What is expected =
Each line that has the string "RObj" must be copied from the records below.

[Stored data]
= = = =

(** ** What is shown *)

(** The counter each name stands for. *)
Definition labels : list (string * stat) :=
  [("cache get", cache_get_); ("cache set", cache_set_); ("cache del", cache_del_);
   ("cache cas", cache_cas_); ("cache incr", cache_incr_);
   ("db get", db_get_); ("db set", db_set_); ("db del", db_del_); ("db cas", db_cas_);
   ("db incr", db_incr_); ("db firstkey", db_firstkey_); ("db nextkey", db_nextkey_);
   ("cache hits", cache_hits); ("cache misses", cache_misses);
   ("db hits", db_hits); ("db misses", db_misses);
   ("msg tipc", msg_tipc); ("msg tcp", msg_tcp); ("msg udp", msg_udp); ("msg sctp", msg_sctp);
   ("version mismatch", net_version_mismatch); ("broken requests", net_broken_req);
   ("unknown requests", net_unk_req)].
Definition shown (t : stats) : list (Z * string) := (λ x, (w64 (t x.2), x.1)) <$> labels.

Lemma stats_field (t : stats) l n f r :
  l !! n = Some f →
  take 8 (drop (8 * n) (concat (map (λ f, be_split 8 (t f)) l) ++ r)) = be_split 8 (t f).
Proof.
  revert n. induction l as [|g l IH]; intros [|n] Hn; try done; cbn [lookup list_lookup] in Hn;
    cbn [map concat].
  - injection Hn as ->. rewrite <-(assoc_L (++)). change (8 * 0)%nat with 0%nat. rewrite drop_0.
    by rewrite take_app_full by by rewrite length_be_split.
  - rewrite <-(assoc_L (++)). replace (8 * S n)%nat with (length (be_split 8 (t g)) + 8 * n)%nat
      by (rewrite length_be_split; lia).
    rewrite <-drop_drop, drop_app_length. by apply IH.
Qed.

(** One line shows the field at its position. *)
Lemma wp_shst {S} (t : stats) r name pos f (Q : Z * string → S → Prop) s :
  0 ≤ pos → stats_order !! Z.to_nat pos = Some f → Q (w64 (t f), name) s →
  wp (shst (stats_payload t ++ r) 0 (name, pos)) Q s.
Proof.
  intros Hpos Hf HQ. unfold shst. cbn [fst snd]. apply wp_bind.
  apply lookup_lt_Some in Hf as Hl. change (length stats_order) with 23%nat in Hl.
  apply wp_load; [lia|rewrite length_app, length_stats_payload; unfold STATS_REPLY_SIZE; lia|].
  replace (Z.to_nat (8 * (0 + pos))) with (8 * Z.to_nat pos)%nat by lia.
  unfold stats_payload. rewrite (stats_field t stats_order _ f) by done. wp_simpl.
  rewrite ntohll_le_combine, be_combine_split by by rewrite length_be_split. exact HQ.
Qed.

= = = =

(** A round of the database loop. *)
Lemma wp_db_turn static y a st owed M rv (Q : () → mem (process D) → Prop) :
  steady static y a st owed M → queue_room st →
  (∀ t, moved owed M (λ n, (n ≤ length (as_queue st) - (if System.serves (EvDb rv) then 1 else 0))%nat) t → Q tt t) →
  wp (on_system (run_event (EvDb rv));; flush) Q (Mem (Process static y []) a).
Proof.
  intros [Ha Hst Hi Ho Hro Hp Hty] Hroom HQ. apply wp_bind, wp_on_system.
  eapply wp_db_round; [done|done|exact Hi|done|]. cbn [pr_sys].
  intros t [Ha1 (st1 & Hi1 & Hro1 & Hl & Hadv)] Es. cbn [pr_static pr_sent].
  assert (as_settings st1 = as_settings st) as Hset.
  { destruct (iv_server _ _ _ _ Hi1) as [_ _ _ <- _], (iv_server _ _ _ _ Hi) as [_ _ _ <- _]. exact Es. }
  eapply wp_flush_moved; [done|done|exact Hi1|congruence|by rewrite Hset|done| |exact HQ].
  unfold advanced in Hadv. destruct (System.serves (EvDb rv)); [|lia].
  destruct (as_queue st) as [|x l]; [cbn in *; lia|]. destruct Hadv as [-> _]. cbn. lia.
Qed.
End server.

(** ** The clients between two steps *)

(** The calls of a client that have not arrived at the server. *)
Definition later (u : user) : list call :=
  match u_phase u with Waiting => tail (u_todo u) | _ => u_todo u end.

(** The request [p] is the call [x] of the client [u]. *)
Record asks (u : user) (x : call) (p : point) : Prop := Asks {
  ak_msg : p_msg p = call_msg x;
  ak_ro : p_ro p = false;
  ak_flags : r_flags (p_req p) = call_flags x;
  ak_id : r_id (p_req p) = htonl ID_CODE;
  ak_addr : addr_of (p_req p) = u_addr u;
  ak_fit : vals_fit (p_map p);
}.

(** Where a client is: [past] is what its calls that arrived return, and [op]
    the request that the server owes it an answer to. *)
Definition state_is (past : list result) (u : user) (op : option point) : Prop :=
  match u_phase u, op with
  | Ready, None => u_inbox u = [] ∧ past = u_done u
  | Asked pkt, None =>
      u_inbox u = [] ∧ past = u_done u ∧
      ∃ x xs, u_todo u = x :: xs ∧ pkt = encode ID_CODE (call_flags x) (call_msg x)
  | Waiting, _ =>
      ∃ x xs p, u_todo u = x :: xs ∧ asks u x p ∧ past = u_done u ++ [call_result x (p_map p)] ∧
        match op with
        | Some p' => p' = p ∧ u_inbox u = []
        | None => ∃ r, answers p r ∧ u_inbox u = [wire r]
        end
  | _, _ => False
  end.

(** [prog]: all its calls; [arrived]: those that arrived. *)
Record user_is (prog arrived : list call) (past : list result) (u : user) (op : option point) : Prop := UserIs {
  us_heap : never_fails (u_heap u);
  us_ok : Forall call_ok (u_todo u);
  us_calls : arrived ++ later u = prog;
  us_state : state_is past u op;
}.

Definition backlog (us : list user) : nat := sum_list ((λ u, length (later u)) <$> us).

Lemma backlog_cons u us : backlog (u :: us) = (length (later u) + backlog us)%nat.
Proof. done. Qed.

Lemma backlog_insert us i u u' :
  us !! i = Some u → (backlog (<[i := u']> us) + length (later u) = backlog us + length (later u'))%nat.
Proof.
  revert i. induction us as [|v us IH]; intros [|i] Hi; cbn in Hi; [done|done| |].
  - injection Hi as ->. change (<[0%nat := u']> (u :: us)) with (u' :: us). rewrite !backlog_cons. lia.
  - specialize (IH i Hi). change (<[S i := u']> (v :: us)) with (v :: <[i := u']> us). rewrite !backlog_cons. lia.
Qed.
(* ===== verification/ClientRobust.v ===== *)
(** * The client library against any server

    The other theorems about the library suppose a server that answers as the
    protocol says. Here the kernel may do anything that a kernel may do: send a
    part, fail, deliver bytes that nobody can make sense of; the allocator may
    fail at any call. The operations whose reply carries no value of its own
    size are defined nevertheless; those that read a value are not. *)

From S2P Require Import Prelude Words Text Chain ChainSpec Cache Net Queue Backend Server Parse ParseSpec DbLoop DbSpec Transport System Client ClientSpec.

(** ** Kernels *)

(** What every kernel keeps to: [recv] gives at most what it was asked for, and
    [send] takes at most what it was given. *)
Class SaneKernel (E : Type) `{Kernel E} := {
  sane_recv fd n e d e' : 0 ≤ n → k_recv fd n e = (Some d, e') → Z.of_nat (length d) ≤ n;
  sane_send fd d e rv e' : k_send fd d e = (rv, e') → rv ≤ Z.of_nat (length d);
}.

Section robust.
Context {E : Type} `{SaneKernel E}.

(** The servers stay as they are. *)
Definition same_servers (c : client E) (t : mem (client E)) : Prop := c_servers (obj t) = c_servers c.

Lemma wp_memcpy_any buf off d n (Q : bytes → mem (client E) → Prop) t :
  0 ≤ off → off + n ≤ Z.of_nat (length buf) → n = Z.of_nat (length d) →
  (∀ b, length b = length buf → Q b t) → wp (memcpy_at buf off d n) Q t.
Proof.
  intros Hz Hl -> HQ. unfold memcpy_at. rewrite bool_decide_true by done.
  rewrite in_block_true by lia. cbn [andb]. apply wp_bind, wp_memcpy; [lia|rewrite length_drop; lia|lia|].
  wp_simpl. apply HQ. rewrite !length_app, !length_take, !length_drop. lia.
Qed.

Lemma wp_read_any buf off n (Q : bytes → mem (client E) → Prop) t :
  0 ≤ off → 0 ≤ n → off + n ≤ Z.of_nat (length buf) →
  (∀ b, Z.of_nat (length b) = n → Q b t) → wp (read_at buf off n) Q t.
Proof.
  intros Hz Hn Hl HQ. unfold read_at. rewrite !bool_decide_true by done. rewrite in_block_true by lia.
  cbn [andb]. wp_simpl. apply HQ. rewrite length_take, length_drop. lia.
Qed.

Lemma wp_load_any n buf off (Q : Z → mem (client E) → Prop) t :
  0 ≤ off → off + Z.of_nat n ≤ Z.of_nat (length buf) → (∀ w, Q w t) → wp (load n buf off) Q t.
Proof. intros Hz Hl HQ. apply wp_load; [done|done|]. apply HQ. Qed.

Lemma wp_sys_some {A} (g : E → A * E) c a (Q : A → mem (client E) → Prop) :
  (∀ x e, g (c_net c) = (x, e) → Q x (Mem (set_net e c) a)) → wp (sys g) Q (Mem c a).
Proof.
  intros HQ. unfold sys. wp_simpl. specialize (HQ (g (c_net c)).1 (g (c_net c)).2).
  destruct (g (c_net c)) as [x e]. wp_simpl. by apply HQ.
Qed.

= = = =

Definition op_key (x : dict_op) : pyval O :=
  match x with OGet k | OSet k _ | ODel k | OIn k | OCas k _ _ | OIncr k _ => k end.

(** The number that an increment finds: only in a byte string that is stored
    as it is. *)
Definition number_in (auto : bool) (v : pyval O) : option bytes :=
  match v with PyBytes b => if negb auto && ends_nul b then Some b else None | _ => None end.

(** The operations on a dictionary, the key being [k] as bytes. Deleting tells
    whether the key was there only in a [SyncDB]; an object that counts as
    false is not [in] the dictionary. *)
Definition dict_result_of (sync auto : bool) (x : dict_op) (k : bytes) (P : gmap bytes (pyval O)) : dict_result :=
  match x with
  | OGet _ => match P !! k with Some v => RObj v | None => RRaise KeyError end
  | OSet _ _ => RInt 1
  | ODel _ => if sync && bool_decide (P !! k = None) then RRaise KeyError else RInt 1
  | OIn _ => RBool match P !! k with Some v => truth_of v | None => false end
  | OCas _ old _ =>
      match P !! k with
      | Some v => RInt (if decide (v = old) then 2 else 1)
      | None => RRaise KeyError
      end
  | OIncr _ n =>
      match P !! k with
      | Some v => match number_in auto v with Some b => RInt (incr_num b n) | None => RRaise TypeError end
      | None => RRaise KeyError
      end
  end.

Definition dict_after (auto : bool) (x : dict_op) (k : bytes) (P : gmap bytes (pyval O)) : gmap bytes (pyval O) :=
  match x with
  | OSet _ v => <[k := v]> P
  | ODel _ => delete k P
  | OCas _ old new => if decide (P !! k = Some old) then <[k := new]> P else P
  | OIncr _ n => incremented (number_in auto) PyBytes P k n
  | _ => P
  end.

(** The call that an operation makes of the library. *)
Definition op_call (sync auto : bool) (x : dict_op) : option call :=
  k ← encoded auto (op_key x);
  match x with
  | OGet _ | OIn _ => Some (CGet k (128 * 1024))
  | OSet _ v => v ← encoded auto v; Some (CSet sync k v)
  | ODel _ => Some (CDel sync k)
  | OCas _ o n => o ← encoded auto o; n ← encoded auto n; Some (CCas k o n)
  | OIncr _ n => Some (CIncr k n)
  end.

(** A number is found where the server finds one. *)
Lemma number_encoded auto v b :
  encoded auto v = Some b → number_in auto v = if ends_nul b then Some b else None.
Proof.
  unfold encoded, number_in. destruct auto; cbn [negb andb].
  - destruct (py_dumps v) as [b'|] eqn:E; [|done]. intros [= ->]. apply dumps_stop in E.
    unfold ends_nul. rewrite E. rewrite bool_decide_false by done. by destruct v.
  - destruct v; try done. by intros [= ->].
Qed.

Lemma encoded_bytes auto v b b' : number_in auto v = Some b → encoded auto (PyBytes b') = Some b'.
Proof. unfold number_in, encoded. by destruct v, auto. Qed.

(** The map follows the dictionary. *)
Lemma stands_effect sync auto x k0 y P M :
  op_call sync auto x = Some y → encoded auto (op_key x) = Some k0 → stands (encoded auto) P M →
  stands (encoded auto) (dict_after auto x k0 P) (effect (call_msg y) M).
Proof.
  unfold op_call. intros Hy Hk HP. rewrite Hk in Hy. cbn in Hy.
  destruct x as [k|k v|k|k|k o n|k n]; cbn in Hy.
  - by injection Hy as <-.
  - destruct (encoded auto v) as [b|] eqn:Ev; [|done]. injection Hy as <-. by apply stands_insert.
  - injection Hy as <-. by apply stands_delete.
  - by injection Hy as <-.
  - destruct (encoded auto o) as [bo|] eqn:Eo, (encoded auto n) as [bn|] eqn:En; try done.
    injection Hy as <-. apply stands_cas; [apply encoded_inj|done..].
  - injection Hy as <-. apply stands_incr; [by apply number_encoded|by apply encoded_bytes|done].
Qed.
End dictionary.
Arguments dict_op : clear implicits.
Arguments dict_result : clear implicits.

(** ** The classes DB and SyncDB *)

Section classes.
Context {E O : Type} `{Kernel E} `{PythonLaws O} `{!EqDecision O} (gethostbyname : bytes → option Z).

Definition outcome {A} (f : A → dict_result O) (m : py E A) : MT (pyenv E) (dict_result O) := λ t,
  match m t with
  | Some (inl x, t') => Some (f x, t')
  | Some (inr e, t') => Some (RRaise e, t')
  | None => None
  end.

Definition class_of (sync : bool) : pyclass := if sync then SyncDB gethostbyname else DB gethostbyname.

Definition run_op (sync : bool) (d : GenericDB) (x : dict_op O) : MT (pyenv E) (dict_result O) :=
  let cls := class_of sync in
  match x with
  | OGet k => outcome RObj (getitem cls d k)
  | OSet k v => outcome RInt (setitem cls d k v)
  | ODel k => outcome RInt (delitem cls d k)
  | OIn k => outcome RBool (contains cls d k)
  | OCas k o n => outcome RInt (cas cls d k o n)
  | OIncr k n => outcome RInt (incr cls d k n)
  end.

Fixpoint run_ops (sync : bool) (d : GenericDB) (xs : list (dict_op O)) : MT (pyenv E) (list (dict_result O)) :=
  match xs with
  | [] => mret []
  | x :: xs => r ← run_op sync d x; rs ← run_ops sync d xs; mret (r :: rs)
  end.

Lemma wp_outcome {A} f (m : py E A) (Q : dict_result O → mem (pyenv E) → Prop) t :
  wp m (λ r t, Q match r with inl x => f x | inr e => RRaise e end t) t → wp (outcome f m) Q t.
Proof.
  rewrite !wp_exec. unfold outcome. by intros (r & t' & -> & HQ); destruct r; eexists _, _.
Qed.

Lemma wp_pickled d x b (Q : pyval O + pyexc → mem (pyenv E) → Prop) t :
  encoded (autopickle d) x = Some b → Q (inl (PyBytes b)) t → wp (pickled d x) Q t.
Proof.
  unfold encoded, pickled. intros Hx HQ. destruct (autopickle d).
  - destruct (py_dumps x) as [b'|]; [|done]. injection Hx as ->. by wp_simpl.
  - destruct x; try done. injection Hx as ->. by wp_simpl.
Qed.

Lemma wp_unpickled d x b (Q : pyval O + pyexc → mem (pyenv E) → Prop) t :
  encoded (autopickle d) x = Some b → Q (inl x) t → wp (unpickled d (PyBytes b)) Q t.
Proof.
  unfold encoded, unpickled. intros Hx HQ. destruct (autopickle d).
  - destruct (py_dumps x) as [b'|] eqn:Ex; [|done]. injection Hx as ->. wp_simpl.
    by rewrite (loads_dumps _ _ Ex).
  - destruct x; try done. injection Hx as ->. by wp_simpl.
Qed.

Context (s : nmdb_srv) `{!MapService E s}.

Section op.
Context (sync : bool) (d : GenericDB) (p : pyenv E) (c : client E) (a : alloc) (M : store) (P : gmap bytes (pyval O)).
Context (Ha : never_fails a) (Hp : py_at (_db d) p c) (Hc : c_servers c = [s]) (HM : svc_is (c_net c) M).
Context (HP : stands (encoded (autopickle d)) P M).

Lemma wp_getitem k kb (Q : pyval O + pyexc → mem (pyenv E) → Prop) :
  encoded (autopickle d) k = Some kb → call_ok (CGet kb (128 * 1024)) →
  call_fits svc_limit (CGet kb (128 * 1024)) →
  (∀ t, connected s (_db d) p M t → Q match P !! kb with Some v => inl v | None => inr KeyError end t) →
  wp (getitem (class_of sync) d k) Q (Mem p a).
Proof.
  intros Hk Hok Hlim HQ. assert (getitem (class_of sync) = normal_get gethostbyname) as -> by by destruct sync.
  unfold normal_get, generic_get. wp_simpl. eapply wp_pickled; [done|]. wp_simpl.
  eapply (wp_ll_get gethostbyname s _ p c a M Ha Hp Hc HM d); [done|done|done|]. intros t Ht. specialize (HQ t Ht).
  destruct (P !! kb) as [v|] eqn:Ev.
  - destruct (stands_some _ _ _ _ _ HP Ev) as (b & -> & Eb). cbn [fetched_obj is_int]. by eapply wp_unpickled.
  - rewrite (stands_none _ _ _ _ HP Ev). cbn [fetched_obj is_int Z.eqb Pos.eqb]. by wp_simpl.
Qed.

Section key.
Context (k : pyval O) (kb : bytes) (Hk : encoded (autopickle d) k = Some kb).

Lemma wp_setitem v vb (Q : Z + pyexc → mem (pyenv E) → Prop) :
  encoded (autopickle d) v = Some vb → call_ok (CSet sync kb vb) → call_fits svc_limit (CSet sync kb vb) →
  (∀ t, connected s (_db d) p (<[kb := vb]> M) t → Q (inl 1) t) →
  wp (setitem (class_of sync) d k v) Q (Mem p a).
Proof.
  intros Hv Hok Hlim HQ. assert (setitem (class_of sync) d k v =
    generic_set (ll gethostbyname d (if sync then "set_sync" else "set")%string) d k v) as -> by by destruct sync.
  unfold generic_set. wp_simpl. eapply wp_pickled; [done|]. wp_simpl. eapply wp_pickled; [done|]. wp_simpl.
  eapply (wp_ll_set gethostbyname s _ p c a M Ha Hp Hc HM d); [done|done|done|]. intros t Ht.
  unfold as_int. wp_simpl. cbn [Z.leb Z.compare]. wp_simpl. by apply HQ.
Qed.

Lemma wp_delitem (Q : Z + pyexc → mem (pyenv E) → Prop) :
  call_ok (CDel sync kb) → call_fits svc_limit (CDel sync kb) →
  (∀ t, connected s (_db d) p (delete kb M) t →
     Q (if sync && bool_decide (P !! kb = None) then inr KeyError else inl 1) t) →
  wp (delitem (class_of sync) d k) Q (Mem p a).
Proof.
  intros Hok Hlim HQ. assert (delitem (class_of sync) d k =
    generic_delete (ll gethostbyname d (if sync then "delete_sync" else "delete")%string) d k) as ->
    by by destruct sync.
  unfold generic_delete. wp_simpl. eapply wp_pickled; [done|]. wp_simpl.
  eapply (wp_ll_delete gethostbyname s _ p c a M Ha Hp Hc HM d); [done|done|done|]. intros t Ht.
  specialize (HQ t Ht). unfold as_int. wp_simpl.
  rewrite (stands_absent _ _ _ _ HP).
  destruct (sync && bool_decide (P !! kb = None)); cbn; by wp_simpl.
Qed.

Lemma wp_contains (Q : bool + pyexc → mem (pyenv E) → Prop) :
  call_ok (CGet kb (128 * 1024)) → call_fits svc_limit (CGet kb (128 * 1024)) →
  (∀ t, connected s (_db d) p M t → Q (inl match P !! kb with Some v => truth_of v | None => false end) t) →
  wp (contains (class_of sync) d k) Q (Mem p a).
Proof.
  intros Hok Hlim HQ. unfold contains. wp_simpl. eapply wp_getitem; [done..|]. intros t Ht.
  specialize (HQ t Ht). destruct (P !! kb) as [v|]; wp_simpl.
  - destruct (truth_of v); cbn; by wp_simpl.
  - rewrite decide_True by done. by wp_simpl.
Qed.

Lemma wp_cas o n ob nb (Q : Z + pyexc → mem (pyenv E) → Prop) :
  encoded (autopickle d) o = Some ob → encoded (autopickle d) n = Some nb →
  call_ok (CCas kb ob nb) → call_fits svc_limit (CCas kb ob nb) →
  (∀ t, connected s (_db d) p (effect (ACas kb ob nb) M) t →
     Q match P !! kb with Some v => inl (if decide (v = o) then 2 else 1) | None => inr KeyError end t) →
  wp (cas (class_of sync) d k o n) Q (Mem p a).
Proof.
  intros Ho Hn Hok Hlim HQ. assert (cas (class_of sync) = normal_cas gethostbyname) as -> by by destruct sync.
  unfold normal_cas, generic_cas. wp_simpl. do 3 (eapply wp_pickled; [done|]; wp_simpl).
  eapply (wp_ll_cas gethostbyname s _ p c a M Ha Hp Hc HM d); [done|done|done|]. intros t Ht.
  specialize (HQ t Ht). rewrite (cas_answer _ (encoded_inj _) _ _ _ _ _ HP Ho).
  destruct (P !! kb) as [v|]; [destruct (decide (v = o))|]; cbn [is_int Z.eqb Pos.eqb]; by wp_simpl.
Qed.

= = = =

Output =
  | OGet _ => match P !! k with Some v => RObj v | None => RRaise KeyError end
  | OGet k => outcome RObj (getitem cls d k)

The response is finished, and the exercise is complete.